Billy Konstantinidis

Personal information
- Full name: Vasilios Konstantinidis
- Date of birth: 21 April 1986 (age 40)
- Place of birth: Melbourne, Australia
- Height: 1.91 m (6 ft 3 in)
- Position: Forward

Senior career*
- Years: Team / Apps / (Gls)
- 2000–2004: East Richmond / ? / (3)
- 2004–2006: Veria / 2 / (0)
- 2007–2007: Nafpaktiakos Asteras / 9 / (0)
- 2007–2008: Lamia / 11 / (0)
- 2008–2010: Niki Volos / 38 / (2)
- 2010–2011: Pierikos / 32 / (1)
- 2012–2013: Iraklis / 17 / (7)
- 2013: Ethnikos Gazoros / 19 / (1)
- 2013–2014: Panserraikos / 27 / (14)
- 2014: Doxa Drama / 15 / (10)
- 2015–2016: Aris Thessaloniki / 18 / (4)
- 2016–2017: Veria / 4 / (0)
- 2017: Ventforet Kofu / 0 / (0)
- 2018–2019: Irodotos / 7 / (0)
- 2019: South Melbourne / 22 / (4)
- 2020: Ano Mera Mykonos / ? / (?)
- 2020–2022: A.E. Mykonos / ? / (?)

= Billy Konstantinidis =

Greek-Australian former association football player

Billy Konstantinidis, also known as Vasilis Konstantinidis (Βασίλης Κωνσταντινίδης, born 21 April 1986) is a Greek-Australian former professional footballer who played as a forward.

== Career ==
He signed for Aris in January 2015 making his debut and scoring against Aris Akropotamos, scoring in the 88th minute. He scored his second goal a 90th-minute winner against Kavala in only his 3rd game and 2nd game at Kleanthis Vikelidis stadium. Konstandinidis plays friendly games for Melbourne City every year. Konstandinidis has been subject of a league interest from the Central Coast Mariners Adelaide United and Melbourne City but a move never materialized.

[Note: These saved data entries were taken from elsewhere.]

(* ===== verification/Document.v ===== *)
(** * The document: the root layout around the page (layout.tsx; page.tsx 172-178, 251-258, 323-329,
      366-372, 399-405, 457-653, 656-662, 801-807, 963-969, 1013-1077, 1083-1085)

    [RootLayout] of [src/app/layout.tsx] wraps the page in
    [<html lang="en"><body className=...>]; [metadata] is its exported
    title and description.  [page_main] is the [<main>] element of [App] as
    an element tree ([Node]): the navigation bar with its anchors, every
    section with its [id] and heading, the skills grid and the experience
    list (static markup, transcribed item by item), the form's labels and
    controls, the text of the hero, about and services sections and the
    contact details, and the footer.  The page's [className]s are left out,
    and so are wrapper [div]s whose only attribute is a class; icons are
    elements named after their component; the pictures, links and cards
    are modelled in [Images], [Links] and [Modal], and the mobile dropdown
    repeats the desktop anchors ([Navbar]).  The
    theorems read the document's [id]s, the [htmlFor] of its labels and the
    fragment targets of the navigation bar from the tree. *)

From S2P Require Import Prelude ConstraintValidation ContactForm Navbar.
Import ConstraintValidation ContactForm Navbar.

Module Document.

(** [export const metadata = { title, description }] *)
Record Metadata := {
  title : string;
  description : string
}.

Definition metadata : Metadata :=
  {| title := "Ken Tuei Portfolio"; description := "Portfolio of Ken Kipkirui Tuei" |}.

#[warnings="-register-all"]
Inductive Node :=
| Element (tag : string) (attrs : list (string * string)) (children : list Node)
| Text (s : string).

(** [RootLayout({ children })] *)
Definition RootLayout (children : list Node) : Node :=
  Element "html" [("lang", "en")]
    [Element "body" [("className", "bg-white text-gray-900 dark:bg-gray-900 dark:text-white")] children].

(** ** The skills grid and the experience list *)

Record Skill := {
  badge : string;        (** the text of the coloured tile (HTML5: "5" and a corner "H") *)
  skill_name : string;
  skill_kind : string
}.

Definition skill_groups : list (string * list Skill) := [
  ("Languages", [
    {| badge := "5H"; skill_name := "HTML5"; skill_kind := "Markup Language" |};
    {| badge := "JS"; skill_name := "JavaScript"; skill_kind := "Programming Language" |};
    {| badge := "Py"; skill_name := "Python"; skill_kind := "Programming Language" |};
    {| badge := "SQL"; skill_name := "SQL"; skill_kind := "Database Language" |}]);
  ("Frameworks & Libraries", [
    {| badge := "FL"; skill_name := "Flask"; skill_kind := "Python Web Framework" |};
    {| badge := "R"; skill_name := "React"; skill_kind := "JavaScript Library" |};
    {| badge := "SA"; skill_name := "SQLAlchemy"; skill_kind := "Python SQL Toolkit" |};
    {| badge := "A"; skill_name := "Angular"; skill_kind := "TypeScript Framework" |}]);
  ("Tools & Technologies", [
    {| badge := "Git"; skill_name := "Git"; skill_kind := "Version Control" |};
    {| badge := "TW"; skill_name := "Tailwind CSS"; skill_kind := "CSS Framework" |};
    {| badge := "IBM"; skill_name := "IBM"; skill_kind := "Cloud Platform" |};
    {| badge := "CSS"; skill_name := "CSS3"; skill_kind := "Styling Language" |}])
].

Record Job := {
  job_title : string;
  job_place : string;
  job_period : string;
  job_duties : list string
}.

Definition experiences : list Job := [
  {| job_title := "Freelance Web Developer"; job_place := "Nairobi, Kenya"; job_period := "Feb 2024 - Dec 2024";
     job_duties := [
       "Worked on various client projects, building and maintaining web applications tailored to client requirements";
       "Developed responsive user interfaces using React and Tailwind CSS";
       "Ensured timely delivery of features while maintaining code quality and usability standards"] |};
  {| job_title := "IT Attaché"; job_place := "National Health Insurance Fund (NHIF)"; job_period := "Jan 2024 - Dec 2024";
     job_duties := [
       "Assisted in troubleshooting and resolving hardware, software, and network issues across NHIF offices";
       "Participated in collecting, cleaning, and organizing healthcare data for analysis and reporting";
       "Assisted in generating periodic reports"] |};
  {| job_title := "Guest & Staff"; job_place := "Ministry of Education (Kenya Music Festival)"; job_period := "2023 - 2024";
     job_duties := [
       "Attended the 97th Kenya Music Festival (National Level) and contributed to activities celebrating music, arts, and culture";
       "Participated in the 2nd Kenya Music Festival International Conference, engaging with stakeholders on the role of creative industries in sustainable development";
       "Awarded a Certificate of Appreciation and a Certificate of Participation for active involvement and contribution"] |}
].

Definition skill_node (sk : Skill) : Node :=
  Element "div" [] [Element "div" [] [Text (badge sk)];
                    Element "div" [] [Element "span" [] [Text (skill_name sk)]; Element "p" [] [Text (skill_kind sk)]]].

Definition group_node (g : string * list Skill) : Node :=
  Element "div" [] [Element "h3" [] [Text g.1]; Element "div" [] (map skill_node g.2)].

Definition job_node (j : Job) : Node :=
  Element "div" [] [
    Element "div" [] [Element "div" [] [Element "h3" [] [Text (job_title j)]; Element "p" [] [Text (job_place j)]];
                      Element "span" [] [Text (job_period j)]];
    Element "ul" [] (map (fun d => Element "li" [] [Text d]) (job_duties j))].

(** ** The text of the hero, about, services and contact sections

    Inline [<span>]s are flattened into their text; JSX joins the lines of
    a text with single spaces and [{" "}] is a space. *)

Definition hero_paragraphs : list string := [
  "I hold a degree in Software Engineering and I'm passionate about Software Development, Cloud Computing, and Web Technologies.";
  "I'm also a certified IBM Cloud Practitioner."].

Definition about_paragraphs : list string := [
  "Hello! I'm Ken - a Full-Stack Web Developer and IT Professional passionate about building functional and visually appealing web applications. I specialize in integrating modern web technologies to create data-driven solutions.";
  "Proficient in JavaScript (React.js, Angular), Python (Flask), SQL, and cloud technologies. I also work with tools like modern frameworks and development best practices.";
  "I'm a certified IBM Cloud Practitioner and currently open to exciting new opportunities - feel free to reach out!"].

(** A service card: its icon, title and description. *)
Record Service := {
  service_icon : string;
  service_title : string;
  service_text : string
}.

Definition services : list Service := [
  {| service_icon := "Monitor"; service_title := "Web Development";
     service_text := "I build responsive and high-performance websites and web applications using modern technologies." |};
  {| service_icon := "Smartphone"; service_title := "Mobile App Development";
     service_text := "I create cross-platform mobile applications that work seamlessly on both iOS and Android devices." |};
  {| service_icon := "Figma"; service_title := "Full-Stack Development";
     service_text := "I build comprehensive, end-to-end web applications, handling both the front-end user interface and the back-end server logic and databases." |}].

(** The contact details: icon, heading and value. *)
Definition contact_details : list (string * string * string) := [
  ("MapPin", "Location", "Nairobi, Kenya");
  ("Mail", "Email", "kentuei05@gmail.com");
  ("Phone", "Phone", "+254115728094")].

Definition service_node (sv : Service) : Node :=
  Element "div" [] [Element "div" [] [Element (service_icon sv) [] []];
                    Element "h3" [] [Text (service_title sv)]; Element "p" [] [Text (service_text sv)]].

Definition detail_node (d : string * string * string) : Node :=
  Element "div" [] [Element "div" [] [Element d.1.1 [] []];
                    Element "div" [] [Element "h4" [] [Text d.1.2]; Element "p" [] [Text d.2]]].

Definition paragraph (t : string) : Node := Element "p" [] [Text t].

(** ** The page *)

(** A [<section>] with its [id], if any, and its [<h2>] heading. *)
Definition section_node (id : option string) (heading : string) (body : list Node) : Node :=
  Element "section" (default [] ((fun i => [("id", i)]) <$> id)) (Element "h2" [] [Text heading] :: body).

Definition form_labels : list string := ["Your Name"; "Your Email"; "Subject"; "Your Message"].

(** [<label htmlFor=...>] and its [<input>] or [<textarea>]. *)
Definition control_node (inp : FormInput) (lbl : string) : Node :=
  Element "div" [] [
    Element "label" [("htmlFor", input_id inp)] [Text lbl];
    if bool_decide (input_type inp = "textarea")
    then Element "textarea" [("id", input_id inp); ("name", input_name inp)] []
    else Element "input" [("type", input_type inp); ("id", input_id inp); ("name", input_name inp)] []].

Definition form_node : Node :=
  Element "form" [] (zip_with control_node form_inputs form_labels ++ [Element "button" [("type", "submit")] []])%list.

Definition nav_node : Node :=
  Element "nav" [] [Element "h1" [] [Text "KT"];
                    Element "div" [] (map (fun l => Element "a" [("href", href l)] [Text (label l)]) desktop_links)].

Definition page_main : Node :=
  Element "main" [] [
    nav_node;
    Element "section" [] [Element "h1" [] [Text "Hi, I'm Ken Tuei"];
                          Element "div" [] (map paragraph hero_paragraphs);
                          Element "h2" [] [Text "KEN TUEI"]; paragraph "Full Stack Web Developer"];
    section_node (Some "about") "About Me" (map paragraph about_paragraphs);
    section_node (Some "services") "My Services" (map service_node services);
    section_node (Some "work-process") "My Work Process" [];
    section_node (Some "skills") "Skills & Technologies" (map group_node skill_groups);
    section_node (Some "experience") "Professional Experience" (map job_node experiences);
    section_node (Some "projects") "Featured Projects" [];
    section_node (Some "certifications") "Certifications" [];
    section_node (Some "contact") "Get In Touch" [Element "div" [] (map detail_node contact_details); form_node];
    Element "footer" [] []].

Definition document : Node := RootLayout [page_main].

(** ** Reading the tree *)

Fixpoint elements (n : Node) : list (string * list (string * string)) :=
  match n with
  | Text _ => []
  | Element t a cs => (t, a) :: concat (map elements cs)
  end.

Definition attr (k : string) (a : list (string * string)) : option string :=
  snd <$> head (filter (fun p => p.1 = k) a).

Definition document_ids (d : Node) : list string := omap (fun e => attr "id" e.2) (elements d).

Definition label_targets (d : Node) : list string :=
  omap (fun e => if bool_decide (e.1 = "label") then attr "htmlFor" e.2 else None) (elements d).

Definition control_ids (d : Node) : list string :=
  omap (fun e => if bool_decide (e.1 = "input" \/ e.1 = "textarea") then attr "id" e.2 else None) (elements d).

(** ** Theorems *)

(** C31: the rendered document is well formed where the page relies on
    it: it is in English, its element ids are pairwise distinct, every
    label names a control of the form, and every anchor of the navigation
    bar designates an element of the document. *)
Theorem document_well_formed :
  head (elements document) = Some ("html", [("lang", "en")]) /\
  NoDup (document_ids document) /\
  Forall (fun f => f ∈ control_ids document) (label_targets document) /\
  Forall (fun l => exists id, fragment_target (href l) = Some id /\ id ∈ document_ids document) desktop_links.
Proof.
  split_and!; [reflexivity | apply (bool_decide_unpack _); vm_compute; reflexivity
              | apply (bool_decide_unpack _); vm_compute; reflexivity |].
  forall_lit; (eexists; split; [reflexivity | apply (bool_decide_unpack _); vm_compute; reflexivity]).
Qed.

End Document.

He returned to Veria on 2 September 2016. On 15 September 2017, he signed a contract with Japanese club Ventforet Kofu.

In February 2019, Konstantinidis returned to Australia, signing on for the 2019 NPL Victoria season with South Melbourne FC. At the end of January 2020, Billy returned to Greece and joined AS Ano Meras, before taking the trip on to A.O. Mykonos in July 2020.